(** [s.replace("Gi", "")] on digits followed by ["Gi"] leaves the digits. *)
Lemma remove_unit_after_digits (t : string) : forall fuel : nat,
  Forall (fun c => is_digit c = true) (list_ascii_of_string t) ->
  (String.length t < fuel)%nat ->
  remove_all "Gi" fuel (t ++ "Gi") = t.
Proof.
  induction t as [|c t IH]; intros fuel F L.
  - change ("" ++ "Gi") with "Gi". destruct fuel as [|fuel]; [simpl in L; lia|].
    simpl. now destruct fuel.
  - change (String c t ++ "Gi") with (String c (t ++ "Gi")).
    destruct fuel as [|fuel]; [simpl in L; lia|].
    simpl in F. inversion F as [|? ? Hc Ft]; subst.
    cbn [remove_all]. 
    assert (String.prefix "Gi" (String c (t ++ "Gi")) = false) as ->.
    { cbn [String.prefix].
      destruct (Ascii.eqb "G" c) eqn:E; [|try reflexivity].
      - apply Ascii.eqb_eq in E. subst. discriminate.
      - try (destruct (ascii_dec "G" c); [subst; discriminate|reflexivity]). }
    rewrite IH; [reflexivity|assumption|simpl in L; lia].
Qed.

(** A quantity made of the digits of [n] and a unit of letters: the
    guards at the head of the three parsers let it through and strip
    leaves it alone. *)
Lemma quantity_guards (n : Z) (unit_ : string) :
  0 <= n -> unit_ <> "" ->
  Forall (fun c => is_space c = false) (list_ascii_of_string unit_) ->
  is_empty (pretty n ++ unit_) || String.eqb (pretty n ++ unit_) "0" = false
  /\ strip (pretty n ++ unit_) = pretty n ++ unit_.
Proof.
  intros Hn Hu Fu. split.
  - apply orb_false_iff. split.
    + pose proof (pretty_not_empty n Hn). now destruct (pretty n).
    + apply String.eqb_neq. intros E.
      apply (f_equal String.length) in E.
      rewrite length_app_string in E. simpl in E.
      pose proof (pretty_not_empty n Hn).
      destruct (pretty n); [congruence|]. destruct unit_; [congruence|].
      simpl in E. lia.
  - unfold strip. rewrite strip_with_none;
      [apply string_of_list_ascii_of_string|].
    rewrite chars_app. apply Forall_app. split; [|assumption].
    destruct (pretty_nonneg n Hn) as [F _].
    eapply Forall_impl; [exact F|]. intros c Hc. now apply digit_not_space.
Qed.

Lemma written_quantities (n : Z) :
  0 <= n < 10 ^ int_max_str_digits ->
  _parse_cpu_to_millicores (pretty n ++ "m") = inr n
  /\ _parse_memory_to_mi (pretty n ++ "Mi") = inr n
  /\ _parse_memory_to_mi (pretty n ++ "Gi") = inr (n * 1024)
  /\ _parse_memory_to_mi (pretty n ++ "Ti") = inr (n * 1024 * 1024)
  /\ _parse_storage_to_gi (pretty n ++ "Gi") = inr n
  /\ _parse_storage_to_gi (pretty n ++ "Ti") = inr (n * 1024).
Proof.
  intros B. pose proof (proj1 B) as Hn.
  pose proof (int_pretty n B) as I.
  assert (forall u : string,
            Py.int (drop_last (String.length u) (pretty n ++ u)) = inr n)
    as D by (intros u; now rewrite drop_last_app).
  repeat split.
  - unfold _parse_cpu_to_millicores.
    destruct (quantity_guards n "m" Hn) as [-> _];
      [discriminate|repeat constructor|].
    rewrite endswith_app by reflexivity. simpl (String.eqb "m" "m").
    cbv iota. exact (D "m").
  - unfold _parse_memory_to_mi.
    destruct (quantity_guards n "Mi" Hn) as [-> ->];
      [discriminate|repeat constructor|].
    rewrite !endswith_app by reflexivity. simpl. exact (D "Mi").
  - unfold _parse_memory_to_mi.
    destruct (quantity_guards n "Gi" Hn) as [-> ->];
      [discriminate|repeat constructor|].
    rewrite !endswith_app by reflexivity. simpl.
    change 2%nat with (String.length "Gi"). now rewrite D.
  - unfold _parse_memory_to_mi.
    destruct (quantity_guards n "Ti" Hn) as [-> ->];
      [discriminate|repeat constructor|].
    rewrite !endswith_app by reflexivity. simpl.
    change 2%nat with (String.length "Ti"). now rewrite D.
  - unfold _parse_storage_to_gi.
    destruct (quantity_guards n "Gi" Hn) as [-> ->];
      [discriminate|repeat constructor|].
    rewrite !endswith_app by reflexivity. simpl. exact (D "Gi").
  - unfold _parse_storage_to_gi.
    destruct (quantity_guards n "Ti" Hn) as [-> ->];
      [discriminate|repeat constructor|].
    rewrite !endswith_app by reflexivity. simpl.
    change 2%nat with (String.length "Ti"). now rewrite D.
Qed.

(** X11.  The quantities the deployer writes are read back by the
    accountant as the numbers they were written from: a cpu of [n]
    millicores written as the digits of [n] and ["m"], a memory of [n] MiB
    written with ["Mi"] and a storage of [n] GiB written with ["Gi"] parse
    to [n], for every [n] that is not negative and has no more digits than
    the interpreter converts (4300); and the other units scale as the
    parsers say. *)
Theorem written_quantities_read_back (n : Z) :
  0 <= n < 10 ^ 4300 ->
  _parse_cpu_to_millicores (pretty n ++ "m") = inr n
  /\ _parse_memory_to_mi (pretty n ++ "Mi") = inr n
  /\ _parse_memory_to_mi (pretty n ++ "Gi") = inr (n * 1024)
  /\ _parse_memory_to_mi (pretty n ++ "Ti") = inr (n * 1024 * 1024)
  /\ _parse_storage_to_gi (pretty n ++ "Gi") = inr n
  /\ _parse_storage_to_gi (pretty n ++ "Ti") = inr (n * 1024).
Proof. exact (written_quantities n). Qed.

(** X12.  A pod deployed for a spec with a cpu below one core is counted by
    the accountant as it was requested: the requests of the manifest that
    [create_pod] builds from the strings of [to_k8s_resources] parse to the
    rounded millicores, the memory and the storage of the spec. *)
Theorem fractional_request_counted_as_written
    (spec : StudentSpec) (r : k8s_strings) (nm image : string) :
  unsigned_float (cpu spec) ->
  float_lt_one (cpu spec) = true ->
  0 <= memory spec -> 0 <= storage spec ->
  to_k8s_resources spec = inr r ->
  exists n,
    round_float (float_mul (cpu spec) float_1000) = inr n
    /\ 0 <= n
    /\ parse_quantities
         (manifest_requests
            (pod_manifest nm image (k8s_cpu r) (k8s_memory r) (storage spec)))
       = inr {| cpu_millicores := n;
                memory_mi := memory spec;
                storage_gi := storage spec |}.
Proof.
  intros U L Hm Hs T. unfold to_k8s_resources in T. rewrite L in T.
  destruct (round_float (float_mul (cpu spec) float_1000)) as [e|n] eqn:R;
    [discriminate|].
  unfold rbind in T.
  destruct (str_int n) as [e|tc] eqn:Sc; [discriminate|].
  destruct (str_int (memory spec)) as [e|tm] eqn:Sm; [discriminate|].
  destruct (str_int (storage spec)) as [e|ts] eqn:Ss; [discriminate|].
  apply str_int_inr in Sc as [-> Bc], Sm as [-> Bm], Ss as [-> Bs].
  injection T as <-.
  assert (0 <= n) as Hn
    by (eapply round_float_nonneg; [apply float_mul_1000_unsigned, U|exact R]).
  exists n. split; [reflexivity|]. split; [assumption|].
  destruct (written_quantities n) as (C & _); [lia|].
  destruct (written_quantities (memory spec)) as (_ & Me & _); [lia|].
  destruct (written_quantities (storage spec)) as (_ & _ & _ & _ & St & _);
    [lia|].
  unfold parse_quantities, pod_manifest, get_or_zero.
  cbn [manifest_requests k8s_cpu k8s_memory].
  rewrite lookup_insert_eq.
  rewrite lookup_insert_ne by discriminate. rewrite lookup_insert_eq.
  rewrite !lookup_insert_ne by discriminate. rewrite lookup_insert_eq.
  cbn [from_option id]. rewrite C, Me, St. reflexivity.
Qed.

--

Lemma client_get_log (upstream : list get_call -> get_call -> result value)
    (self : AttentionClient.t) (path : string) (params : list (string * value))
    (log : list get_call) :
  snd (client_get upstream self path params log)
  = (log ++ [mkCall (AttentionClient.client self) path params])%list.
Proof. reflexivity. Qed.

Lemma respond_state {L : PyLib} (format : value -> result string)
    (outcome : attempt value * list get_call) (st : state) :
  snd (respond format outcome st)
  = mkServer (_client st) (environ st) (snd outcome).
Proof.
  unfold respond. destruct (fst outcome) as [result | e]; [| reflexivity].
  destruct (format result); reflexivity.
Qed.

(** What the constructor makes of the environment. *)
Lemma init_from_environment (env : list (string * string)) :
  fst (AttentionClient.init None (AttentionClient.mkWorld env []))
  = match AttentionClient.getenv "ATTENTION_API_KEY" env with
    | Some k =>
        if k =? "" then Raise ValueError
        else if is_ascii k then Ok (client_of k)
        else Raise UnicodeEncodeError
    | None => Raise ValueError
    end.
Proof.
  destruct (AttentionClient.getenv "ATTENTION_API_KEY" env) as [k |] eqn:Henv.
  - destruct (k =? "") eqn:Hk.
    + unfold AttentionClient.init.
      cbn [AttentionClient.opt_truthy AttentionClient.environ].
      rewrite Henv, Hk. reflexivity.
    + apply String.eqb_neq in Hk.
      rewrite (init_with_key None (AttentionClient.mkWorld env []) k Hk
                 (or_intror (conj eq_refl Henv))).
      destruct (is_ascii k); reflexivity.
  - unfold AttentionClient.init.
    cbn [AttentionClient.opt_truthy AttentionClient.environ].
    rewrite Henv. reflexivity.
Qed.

--

[EXERCISE DIRECTIONS]:
Only the lines above from the one with "accountant as the" up to and including the one with "destruct (str_int n)" should be repeated, exactly as written.

[ANSWER TO THE PROBLEM]:
    accountant as the numbers they were written from: a cpu of [n]
    millicores written as the digits of [n] and ["m"], a memory of [n] MiB
    written with ["Mi"] and a storage of [n] GiB written with ["Gi"] parse
    to [n], for every [n] that is not negative and has no more digits than
    the interpreter converts (4300); and the other units scale as the
    parsers say. *)
Theorem written_quantities_read_back (n : Z) :
  0 <= n < 10 ^ 4300 ->
  _parse_cpu_to_millicores (pretty n ++ "m") = inr n
  /\ _parse_memory_to_mi (pretty n ++ "Mi") = inr n
  /\ _parse_memory_to_mi (pretty n ++ "Gi") = inr (n * 1024)
  /\ _parse_memory_to_mi (pretty n ++ "Ti") = inr (n * 1024 * 1024)
  /\ _parse_storage_to_gi (pretty n ++ "Gi") = inr n
  /\ _parse_storage_to_gi (pretty n ++ "Ti") = inr (n * 1024).
Proof. exact (written_quantities n). Qed.

(** X12.  A pod deployed for a spec with a cpu below one core is counted by
    the accountant as it was requested: the requests of the manifest that
    [create_pod] builds from the strings of [to_k8s_resources] parse to the
    rounded millicores, the memory and the storage of the spec. *)
Theorem fractional_request_counted_as_written
    (spec : StudentSpec) (r : k8s_strings) (nm image : string) :
  unsigned_float (cpu spec) ->
  float_lt_one (cpu spec) = true ->
  0 <= memory spec -> 0 <= storage spec ->
  to_k8s_resources spec = inr r ->
  exists n,
    round_float (float_mul (cpu spec) float_1000) = inr n
    /\ 0 <= n
    /\ parse_quantities
         (manifest_requests
            (pod_manifest nm image (k8s_cpu r) (k8s_memory r) (storage spec)))
       = inr {| cpu_millicores := n;
                memory_mi := memory spec;
                storage_gi := storage spec |}.
Proof.
  intros U L Hm Hs T. unfold to_k8s_resources in T. rewrite L in T.
  destruct (round_float (float_mul (cpu spec) float_1000)) as [e|n] eqn:R;
    [discriminate|].
  unfold rbind in T.
  destruct (str_int n) as [e|tc] eqn:Sc; [discriminate|].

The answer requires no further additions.